[Saved data entries]
========

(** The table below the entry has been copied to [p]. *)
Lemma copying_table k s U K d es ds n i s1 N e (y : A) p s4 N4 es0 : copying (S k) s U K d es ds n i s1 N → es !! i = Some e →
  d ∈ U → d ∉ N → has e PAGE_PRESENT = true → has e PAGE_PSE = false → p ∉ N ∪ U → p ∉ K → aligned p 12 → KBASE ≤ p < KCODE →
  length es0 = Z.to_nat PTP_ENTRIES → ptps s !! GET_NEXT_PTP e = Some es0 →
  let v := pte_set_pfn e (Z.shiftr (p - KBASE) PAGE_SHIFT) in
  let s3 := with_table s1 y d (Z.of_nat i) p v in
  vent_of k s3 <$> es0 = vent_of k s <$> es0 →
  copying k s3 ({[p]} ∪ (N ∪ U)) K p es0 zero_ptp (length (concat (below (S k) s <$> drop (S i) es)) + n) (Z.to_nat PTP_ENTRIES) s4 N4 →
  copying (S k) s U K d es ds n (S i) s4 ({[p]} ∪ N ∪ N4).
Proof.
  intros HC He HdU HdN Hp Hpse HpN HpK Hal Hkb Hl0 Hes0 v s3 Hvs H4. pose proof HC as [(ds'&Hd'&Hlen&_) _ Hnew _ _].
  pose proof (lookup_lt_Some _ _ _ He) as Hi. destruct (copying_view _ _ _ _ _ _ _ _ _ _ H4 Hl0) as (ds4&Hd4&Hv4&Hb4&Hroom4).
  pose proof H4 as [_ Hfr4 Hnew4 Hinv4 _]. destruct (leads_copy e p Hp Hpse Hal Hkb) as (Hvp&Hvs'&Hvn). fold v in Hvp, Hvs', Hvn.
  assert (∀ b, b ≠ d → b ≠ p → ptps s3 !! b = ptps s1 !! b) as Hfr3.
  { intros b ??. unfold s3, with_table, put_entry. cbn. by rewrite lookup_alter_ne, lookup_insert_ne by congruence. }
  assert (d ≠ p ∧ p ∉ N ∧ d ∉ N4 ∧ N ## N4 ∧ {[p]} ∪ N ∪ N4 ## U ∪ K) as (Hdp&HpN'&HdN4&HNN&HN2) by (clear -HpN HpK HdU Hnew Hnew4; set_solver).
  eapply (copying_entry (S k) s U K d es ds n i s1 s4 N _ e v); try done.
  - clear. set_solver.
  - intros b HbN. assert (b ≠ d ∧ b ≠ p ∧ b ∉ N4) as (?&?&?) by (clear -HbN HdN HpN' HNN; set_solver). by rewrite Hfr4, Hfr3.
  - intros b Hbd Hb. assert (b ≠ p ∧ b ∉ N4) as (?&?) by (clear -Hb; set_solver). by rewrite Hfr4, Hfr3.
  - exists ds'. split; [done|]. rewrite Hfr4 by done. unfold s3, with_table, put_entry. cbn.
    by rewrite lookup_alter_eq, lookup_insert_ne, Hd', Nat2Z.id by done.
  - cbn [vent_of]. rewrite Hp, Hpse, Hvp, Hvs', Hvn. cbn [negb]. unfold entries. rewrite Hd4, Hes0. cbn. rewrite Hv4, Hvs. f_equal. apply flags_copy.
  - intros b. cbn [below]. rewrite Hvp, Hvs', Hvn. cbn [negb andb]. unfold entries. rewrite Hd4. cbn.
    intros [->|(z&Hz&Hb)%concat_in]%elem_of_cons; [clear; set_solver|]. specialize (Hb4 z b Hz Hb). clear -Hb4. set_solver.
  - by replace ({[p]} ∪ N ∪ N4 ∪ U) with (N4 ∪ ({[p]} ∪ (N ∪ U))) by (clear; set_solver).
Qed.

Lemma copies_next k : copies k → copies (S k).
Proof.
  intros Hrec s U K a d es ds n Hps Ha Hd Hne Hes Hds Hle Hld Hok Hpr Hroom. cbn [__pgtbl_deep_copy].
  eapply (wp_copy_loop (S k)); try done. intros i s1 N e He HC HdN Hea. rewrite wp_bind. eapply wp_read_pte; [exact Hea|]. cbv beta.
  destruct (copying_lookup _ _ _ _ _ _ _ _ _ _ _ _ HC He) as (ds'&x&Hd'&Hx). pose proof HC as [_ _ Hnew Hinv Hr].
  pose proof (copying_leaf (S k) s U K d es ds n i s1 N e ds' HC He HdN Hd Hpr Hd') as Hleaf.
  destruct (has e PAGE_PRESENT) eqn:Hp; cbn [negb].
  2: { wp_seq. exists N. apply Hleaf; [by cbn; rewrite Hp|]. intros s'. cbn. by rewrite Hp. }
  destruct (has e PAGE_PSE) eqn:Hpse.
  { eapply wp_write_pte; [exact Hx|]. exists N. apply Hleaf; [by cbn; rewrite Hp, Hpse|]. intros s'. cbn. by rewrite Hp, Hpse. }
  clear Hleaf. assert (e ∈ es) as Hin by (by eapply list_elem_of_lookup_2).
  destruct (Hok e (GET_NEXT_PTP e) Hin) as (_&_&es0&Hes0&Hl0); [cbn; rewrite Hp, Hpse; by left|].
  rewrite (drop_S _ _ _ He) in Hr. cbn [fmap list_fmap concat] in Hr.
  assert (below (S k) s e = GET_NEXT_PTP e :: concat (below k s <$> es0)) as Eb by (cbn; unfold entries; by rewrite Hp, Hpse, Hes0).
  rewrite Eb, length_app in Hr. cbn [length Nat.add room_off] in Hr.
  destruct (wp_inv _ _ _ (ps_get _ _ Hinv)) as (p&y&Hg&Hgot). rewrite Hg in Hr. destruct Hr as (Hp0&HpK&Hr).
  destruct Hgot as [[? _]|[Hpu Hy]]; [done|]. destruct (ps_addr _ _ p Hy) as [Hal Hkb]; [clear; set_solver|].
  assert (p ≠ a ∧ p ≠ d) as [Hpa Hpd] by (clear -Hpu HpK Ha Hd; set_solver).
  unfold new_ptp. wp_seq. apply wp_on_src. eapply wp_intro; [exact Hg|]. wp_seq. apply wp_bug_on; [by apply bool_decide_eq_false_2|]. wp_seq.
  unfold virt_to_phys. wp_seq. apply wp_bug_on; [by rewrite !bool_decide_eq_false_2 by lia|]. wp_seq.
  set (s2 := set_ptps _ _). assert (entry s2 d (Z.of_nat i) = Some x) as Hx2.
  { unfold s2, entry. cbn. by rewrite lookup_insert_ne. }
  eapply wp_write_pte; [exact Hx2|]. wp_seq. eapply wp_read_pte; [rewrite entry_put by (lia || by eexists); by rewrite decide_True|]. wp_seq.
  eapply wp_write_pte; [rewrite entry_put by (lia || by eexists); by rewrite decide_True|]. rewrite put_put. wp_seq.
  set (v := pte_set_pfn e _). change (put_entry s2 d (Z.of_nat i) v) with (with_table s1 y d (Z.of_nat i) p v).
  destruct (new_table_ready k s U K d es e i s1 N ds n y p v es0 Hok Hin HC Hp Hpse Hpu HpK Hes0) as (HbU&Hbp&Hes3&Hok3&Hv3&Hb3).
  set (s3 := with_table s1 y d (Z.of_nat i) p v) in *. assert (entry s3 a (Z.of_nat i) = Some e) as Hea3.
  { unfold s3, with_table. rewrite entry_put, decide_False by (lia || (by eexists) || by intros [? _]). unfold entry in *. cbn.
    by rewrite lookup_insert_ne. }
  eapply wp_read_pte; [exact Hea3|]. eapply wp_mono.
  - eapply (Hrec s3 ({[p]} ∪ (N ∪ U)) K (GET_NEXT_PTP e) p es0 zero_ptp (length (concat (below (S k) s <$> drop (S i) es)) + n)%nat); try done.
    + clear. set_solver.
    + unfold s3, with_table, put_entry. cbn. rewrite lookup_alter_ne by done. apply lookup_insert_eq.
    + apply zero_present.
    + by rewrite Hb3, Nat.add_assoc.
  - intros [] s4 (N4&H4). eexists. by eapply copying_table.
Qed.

========

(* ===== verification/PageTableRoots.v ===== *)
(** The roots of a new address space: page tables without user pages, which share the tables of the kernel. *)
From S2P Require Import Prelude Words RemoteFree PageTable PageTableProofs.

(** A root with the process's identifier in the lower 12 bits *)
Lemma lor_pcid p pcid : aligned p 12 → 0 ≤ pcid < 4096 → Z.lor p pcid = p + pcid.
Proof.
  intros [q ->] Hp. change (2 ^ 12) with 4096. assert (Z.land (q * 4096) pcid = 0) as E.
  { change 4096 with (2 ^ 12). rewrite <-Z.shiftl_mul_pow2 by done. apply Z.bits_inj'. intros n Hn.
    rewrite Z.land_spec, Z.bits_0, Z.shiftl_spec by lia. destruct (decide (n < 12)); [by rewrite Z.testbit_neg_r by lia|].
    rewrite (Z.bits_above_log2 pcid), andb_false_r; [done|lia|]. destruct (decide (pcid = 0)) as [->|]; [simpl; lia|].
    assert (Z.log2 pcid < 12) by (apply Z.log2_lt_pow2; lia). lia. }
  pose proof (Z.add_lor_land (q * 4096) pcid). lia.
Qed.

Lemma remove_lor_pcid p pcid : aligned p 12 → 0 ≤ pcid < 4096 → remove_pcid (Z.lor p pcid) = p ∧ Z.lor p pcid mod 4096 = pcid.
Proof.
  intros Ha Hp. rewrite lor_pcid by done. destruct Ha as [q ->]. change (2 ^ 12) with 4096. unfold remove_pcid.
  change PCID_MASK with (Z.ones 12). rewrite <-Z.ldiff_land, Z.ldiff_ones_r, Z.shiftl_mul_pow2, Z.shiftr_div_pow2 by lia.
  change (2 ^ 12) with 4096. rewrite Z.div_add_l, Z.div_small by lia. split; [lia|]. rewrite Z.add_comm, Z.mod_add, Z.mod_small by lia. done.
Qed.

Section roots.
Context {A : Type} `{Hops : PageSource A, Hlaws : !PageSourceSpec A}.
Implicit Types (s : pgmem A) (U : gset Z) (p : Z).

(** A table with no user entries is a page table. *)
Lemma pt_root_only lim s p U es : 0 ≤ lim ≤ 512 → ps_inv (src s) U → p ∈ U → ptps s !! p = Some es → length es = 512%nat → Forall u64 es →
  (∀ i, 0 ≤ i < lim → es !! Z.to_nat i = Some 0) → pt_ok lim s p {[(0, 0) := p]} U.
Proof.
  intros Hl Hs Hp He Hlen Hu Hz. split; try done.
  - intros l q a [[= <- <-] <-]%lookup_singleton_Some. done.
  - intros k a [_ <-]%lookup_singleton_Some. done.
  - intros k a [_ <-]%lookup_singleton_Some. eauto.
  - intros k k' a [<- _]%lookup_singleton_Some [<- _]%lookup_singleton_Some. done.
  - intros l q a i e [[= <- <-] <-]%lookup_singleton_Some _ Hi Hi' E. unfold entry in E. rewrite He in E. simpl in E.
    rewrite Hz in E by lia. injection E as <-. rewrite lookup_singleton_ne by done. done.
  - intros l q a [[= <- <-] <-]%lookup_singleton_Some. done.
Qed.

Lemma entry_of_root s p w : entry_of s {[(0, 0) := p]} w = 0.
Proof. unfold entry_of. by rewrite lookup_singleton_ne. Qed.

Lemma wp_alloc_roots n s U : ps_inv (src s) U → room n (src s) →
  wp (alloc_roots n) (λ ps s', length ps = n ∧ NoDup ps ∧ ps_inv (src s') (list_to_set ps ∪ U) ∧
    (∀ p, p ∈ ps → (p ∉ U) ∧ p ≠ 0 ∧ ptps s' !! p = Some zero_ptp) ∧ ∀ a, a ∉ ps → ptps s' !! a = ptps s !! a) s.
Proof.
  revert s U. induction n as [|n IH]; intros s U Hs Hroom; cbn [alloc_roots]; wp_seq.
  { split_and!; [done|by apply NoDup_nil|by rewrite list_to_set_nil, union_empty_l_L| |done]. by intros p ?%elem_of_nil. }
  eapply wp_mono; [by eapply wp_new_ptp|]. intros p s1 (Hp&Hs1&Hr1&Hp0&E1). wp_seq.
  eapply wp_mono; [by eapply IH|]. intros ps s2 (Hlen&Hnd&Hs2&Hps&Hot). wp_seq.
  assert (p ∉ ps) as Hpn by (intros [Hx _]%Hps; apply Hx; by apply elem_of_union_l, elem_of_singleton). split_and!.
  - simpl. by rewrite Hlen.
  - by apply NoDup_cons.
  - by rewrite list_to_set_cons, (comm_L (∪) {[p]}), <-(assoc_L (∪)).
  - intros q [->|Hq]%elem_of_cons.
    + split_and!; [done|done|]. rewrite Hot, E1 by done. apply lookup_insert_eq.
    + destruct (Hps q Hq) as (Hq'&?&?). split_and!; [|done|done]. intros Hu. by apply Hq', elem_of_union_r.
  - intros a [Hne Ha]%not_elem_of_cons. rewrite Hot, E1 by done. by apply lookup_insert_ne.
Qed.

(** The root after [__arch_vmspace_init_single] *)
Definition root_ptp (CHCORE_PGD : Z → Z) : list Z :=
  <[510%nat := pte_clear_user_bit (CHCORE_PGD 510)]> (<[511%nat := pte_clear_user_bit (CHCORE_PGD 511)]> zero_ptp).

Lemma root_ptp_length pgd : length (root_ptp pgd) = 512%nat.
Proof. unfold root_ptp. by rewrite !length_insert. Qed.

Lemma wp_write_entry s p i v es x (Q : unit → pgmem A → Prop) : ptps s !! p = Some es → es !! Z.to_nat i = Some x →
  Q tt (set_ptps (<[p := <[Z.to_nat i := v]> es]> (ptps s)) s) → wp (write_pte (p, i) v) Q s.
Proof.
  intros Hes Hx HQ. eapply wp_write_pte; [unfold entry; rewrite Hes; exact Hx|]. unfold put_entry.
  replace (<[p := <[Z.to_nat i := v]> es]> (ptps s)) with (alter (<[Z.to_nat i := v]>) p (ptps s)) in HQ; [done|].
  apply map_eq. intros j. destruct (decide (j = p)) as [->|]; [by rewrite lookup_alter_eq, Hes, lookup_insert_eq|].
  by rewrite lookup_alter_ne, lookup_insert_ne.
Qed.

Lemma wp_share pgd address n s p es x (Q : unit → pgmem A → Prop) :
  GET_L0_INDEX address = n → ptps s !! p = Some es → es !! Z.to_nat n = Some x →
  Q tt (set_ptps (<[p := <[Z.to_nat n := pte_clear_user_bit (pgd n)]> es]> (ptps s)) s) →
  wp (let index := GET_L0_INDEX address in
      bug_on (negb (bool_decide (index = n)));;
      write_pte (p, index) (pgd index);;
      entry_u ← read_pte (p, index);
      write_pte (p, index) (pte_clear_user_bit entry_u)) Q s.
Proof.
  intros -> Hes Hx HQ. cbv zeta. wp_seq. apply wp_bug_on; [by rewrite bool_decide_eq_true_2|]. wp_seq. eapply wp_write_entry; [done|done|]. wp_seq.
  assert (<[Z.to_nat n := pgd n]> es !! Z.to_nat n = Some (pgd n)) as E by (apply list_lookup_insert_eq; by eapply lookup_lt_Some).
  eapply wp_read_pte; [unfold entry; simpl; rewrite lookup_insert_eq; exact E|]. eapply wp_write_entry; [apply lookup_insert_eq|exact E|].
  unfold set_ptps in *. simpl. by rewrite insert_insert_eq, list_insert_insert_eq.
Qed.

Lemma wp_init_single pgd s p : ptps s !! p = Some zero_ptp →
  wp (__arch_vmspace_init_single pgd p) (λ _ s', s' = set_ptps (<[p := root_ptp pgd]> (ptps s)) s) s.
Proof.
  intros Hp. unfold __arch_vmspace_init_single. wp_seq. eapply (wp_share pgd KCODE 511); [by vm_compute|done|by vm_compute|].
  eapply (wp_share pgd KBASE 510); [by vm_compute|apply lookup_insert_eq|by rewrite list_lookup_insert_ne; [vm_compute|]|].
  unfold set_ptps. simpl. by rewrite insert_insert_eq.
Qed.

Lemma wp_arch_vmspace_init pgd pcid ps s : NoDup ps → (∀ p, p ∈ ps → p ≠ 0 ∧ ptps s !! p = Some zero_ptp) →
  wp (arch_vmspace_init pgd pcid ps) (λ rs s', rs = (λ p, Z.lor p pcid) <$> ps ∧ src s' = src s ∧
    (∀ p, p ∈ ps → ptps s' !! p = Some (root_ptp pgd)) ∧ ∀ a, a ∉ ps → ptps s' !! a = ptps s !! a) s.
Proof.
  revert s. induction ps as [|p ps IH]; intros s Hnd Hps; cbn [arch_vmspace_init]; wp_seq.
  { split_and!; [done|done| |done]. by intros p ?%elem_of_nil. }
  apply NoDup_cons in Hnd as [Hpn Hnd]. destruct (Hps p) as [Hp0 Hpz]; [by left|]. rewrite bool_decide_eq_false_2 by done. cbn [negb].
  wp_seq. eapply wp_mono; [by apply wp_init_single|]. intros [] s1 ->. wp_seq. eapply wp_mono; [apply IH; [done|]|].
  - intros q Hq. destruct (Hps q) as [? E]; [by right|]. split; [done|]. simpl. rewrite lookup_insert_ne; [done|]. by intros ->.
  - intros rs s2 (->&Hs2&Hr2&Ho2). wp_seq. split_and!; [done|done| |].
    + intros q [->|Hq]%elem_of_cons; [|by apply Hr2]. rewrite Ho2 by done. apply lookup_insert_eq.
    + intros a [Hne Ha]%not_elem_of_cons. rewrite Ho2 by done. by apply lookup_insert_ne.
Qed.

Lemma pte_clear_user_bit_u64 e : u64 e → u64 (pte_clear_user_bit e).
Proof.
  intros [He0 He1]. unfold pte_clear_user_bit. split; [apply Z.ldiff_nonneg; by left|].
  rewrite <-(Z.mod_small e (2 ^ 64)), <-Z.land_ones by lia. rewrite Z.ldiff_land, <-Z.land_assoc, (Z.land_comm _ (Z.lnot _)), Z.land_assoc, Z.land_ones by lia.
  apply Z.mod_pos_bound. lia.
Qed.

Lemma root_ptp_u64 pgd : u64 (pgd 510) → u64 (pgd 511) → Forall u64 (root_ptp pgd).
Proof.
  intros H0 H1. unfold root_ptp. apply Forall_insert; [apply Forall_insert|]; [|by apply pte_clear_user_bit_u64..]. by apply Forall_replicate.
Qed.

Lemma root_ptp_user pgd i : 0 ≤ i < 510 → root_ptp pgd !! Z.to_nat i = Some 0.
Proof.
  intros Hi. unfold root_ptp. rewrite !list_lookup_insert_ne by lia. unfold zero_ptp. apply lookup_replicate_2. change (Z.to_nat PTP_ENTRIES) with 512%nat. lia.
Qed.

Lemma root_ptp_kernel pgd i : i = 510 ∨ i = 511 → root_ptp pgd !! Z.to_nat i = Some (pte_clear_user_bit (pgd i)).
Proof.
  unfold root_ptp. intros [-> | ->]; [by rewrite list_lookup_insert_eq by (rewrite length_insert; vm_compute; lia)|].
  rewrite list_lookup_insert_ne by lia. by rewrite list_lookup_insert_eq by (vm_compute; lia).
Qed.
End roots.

========

**THE TASK**
Look above for the line that contains "PageSource A, Hlaws". Starting there, transcribe every line exactly until you have copied the line that contains "eapply wp_mono; [by eapply wp_new_ptp|].".

**YOUR SOLUTION**
Context {A : Type} `{Hops : PageSource A, Hlaws : !PageSourceSpec A}.
Implicit Types (s : pgmem A) (U : gset Z) (p : Z).

(** A table with no user entries is a page table. *)
Lemma pt_root_only lim s p U es : 0 ≤ lim ≤ 512 → ps_inv (src s) U → p ∈ U → ptps s !! p = Some es → length es = 512%nat → Forall u64 es →
  (∀ i, 0 ≤ i < lim → es !! Z.to_nat i = Some 0) → pt_ok lim s p {[(0, 0) := p]} U.
Proof.
  intros Hl Hs Hp He Hlen Hu Hz. split; try done.
  - intros l q a [[= <- <-] <-]%lookup_singleton_Some. done.
  - intros k a [_ <-]%lookup_singleton_Some. done.
  - intros k a [_ <-]%lookup_singleton_Some. eauto.
  - intros k k' a [<- _]%lookup_singleton_Some [<- _]%lookup_singleton_Some. done.
  - intros l q a i e [[= <- <-] <-]%lookup_singleton_Some _ Hi Hi' E. unfold entry in E. rewrite He in E. simpl in E.
    rewrite Hz in E by lia. injection E as <-. rewrite lookup_singleton_ne by done. done.
  - intros l q a [[= <- <-] <-]%lookup_singleton_Some. done.
Qed.

Lemma entry_of_root s p w : entry_of s {[(0, 0) := p]} w = 0.
Proof. unfold entry_of. by rewrite lookup_singleton_ne. Qed.

Lemma wp_alloc_roots n s U : ps_inv (src s) U → room n (src s) →
  wp (alloc_roots n) (λ ps s', length ps = n ∧ NoDup ps ∧ ps_inv (src s') (list_to_set ps ∪ U) ∧
    (∀ p, p ∈ ps → (p ∉ U) ∧ p ≠ 0 ∧ ptps s' !! p = Some zero_ptp) ∧ ∀ a, a ∉ ps → ptps s' !! a = ptps s !! a) s.
Proof.
  revert s U. induction n as [|n IH]; intros s U Hs Hroom; cbn [alloc_roots]; wp_seq.
  { split_and!; [done|by apply NoDup_nil|by rewrite list_to_set_nil, union_empty_l_L| |done]. by intros p ?%elem_of_nil. }
  eapply wp_mono; [by eapply wp_new_ptp|]. intros p s1 (Hp&Hs1&Hr1&Hp0&E1). wp_seq.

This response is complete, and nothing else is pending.